In the entries below, the lines from the one with "Definition NewIBCV2Transfer (transfer" through the one with "SourceTxFinalizedTime := db.SourceTxFinalizedTime" are to be copied exactly; both ends count.

==== INPUT FOR THIS TASK ====

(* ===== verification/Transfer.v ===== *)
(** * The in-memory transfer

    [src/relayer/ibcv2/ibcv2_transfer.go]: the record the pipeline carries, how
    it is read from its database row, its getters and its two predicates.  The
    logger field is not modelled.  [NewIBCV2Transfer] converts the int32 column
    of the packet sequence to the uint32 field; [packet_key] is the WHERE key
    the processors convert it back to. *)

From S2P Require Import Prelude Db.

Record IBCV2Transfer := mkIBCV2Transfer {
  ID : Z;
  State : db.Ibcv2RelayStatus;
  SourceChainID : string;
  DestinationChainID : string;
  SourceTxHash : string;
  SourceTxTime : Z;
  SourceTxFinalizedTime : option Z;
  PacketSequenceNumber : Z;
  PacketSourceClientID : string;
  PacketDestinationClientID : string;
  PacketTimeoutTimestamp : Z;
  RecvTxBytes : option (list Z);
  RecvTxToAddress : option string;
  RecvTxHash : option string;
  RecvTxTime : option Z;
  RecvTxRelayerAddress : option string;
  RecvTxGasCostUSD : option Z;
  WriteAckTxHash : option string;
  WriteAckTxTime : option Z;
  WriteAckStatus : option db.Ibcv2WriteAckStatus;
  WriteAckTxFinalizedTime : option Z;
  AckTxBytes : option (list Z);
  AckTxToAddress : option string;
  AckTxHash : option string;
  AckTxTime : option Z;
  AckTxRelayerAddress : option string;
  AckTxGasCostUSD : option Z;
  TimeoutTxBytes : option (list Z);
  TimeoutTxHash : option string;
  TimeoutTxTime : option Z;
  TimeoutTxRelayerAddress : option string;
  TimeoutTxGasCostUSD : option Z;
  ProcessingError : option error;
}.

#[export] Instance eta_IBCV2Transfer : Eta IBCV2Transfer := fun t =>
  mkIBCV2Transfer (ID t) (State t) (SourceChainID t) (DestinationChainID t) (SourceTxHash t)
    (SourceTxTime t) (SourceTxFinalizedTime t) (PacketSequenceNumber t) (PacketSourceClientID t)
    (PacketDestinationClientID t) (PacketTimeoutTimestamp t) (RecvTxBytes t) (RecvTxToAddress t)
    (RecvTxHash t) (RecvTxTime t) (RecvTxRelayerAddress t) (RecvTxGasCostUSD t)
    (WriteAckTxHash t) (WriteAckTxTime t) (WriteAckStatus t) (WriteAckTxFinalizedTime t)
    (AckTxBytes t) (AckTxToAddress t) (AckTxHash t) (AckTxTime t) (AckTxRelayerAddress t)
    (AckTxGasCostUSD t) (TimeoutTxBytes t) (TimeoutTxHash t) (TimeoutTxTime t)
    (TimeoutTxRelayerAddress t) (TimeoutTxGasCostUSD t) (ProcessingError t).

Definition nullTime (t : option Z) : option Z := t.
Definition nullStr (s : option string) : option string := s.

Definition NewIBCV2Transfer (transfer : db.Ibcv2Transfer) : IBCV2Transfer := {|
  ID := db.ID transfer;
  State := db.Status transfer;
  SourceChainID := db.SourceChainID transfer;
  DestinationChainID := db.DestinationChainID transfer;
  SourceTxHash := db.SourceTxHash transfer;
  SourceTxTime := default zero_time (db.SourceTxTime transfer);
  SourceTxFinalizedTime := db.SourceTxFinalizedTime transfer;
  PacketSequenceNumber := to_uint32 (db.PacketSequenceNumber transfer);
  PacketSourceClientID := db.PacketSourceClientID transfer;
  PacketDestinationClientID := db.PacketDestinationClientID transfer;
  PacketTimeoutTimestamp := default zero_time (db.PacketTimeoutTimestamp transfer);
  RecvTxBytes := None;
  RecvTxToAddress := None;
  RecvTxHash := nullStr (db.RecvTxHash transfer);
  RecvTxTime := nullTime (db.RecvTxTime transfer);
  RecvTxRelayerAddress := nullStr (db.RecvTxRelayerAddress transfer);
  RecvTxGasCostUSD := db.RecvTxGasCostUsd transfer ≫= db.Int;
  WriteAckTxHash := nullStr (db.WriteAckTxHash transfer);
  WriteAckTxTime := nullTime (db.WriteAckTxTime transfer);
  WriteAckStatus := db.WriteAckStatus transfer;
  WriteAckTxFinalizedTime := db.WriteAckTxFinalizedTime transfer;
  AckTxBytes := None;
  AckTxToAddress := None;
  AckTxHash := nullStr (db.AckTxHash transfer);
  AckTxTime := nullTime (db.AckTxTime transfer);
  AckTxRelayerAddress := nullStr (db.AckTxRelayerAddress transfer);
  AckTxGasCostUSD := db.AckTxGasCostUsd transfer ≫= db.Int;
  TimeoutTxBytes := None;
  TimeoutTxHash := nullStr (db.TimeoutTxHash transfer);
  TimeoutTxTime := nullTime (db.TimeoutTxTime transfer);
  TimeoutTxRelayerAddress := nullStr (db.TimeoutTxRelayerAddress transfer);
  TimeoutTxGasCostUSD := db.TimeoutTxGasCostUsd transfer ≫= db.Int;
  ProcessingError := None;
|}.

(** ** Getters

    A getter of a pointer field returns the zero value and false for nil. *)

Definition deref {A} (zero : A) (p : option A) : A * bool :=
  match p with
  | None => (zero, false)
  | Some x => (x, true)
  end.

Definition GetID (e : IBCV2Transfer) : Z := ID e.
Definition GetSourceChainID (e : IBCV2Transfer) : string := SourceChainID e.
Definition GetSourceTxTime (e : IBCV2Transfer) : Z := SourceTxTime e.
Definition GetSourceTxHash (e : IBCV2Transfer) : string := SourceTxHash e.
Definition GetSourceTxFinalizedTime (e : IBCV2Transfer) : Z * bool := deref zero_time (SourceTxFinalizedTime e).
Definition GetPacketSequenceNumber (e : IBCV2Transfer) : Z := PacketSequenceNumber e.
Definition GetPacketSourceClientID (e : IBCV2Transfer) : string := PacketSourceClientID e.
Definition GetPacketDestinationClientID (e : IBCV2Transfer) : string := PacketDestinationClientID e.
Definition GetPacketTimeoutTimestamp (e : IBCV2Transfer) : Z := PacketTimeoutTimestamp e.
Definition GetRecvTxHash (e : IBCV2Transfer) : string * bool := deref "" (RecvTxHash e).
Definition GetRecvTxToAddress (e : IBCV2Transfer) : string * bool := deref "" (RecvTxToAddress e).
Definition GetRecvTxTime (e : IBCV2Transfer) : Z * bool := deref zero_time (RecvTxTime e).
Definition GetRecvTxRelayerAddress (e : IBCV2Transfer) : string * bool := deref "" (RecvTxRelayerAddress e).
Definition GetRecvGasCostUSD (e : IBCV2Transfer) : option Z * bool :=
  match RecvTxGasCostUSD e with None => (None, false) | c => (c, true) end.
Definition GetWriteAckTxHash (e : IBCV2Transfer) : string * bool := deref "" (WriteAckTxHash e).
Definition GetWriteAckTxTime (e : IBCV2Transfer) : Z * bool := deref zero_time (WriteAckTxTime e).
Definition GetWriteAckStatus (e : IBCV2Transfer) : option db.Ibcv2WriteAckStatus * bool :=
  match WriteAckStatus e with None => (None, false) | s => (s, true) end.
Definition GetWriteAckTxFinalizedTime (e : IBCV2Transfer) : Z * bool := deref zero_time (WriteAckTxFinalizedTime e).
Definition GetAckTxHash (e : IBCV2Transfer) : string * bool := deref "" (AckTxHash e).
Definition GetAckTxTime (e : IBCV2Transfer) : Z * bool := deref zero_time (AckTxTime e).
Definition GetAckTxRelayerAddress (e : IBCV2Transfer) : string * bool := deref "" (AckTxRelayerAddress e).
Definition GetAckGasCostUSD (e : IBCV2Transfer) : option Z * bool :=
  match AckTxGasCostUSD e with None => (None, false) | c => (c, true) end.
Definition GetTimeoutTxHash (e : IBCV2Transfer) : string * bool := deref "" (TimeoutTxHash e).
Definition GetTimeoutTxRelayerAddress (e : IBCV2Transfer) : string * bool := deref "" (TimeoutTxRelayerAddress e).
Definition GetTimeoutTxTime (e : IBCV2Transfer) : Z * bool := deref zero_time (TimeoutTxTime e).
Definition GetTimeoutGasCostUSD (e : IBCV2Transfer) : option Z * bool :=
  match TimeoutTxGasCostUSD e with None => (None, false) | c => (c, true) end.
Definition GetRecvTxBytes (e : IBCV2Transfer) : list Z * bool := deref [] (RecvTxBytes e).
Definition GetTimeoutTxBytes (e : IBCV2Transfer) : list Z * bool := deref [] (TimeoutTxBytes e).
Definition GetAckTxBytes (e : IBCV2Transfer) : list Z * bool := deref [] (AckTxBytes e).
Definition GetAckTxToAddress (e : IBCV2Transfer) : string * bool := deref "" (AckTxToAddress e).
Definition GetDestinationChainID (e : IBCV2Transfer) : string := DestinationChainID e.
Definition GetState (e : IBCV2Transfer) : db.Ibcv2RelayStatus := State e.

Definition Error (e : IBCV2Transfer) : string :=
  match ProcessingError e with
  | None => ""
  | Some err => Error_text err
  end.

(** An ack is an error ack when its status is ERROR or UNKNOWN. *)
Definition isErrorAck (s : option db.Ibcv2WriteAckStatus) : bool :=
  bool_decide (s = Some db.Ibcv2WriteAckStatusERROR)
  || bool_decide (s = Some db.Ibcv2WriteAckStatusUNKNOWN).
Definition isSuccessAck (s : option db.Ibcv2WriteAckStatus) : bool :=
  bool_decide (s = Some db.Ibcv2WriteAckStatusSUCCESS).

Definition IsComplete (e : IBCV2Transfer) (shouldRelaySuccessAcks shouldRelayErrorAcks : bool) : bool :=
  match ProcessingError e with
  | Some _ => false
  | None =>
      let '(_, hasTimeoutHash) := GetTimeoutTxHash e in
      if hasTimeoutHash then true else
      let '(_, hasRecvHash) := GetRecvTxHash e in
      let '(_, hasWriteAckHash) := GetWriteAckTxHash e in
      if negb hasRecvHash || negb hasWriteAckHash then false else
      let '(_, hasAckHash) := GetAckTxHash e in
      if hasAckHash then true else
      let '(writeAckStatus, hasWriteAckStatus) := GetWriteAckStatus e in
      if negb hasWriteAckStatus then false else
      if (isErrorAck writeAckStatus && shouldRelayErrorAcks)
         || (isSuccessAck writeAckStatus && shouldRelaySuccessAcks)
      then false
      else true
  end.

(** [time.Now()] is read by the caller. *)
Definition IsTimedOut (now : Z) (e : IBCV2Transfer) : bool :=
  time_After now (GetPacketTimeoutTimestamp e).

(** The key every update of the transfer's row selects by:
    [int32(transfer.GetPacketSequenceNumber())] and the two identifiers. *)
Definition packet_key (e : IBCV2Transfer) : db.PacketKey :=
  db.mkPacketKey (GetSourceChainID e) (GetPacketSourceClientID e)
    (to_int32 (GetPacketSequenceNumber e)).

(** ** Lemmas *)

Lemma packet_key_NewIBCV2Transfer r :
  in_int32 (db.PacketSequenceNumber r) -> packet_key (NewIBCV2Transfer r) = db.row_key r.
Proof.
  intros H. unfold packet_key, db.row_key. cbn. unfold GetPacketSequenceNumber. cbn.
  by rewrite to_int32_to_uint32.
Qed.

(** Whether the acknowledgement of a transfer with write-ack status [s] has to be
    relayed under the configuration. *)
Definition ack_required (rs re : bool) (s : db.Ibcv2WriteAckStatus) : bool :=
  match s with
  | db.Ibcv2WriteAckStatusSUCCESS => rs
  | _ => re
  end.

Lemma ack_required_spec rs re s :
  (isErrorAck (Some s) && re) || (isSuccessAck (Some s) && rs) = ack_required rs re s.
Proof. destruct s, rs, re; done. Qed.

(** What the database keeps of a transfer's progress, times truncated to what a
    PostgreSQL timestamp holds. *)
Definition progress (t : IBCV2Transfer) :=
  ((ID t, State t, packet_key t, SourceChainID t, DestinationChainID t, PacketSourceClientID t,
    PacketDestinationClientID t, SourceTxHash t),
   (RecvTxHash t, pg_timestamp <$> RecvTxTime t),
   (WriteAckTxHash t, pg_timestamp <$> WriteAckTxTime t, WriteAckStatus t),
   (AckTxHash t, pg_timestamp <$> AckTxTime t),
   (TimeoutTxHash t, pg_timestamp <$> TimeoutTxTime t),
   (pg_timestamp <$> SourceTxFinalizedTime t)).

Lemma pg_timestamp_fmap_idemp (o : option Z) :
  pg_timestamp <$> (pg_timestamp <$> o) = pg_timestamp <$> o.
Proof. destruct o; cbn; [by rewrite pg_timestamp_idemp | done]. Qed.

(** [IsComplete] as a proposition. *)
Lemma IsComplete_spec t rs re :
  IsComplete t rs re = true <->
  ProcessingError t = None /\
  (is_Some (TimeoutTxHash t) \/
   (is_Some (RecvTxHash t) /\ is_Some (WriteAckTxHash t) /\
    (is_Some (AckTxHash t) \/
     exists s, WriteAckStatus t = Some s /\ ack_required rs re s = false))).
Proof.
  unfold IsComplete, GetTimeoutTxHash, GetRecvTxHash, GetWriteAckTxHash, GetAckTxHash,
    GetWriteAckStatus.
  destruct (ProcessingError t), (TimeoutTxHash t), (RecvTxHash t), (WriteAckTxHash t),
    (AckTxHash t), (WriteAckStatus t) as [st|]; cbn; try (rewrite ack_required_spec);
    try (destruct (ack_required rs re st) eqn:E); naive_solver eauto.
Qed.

====

> **OUTPUT OF THE EXERCISE**
Definition NewIBCV2Transfer (transfer : db.Ibcv2Transfer) : IBCV2Transfer := {|
  ID := db.ID transfer;
  State := db.Status transfer;
  SourceChainID := db.SourceChainID transfer;
  DestinationChainID := db.DestinationChainID transfer;
  SourceTxHash := db.SourceTxHash transfer;
  SourceTxTime := default zero_time (db.SourceTxTime transfer);
  SourceTxFinalizedTime := db.SourceTxFinalizedTime transfer;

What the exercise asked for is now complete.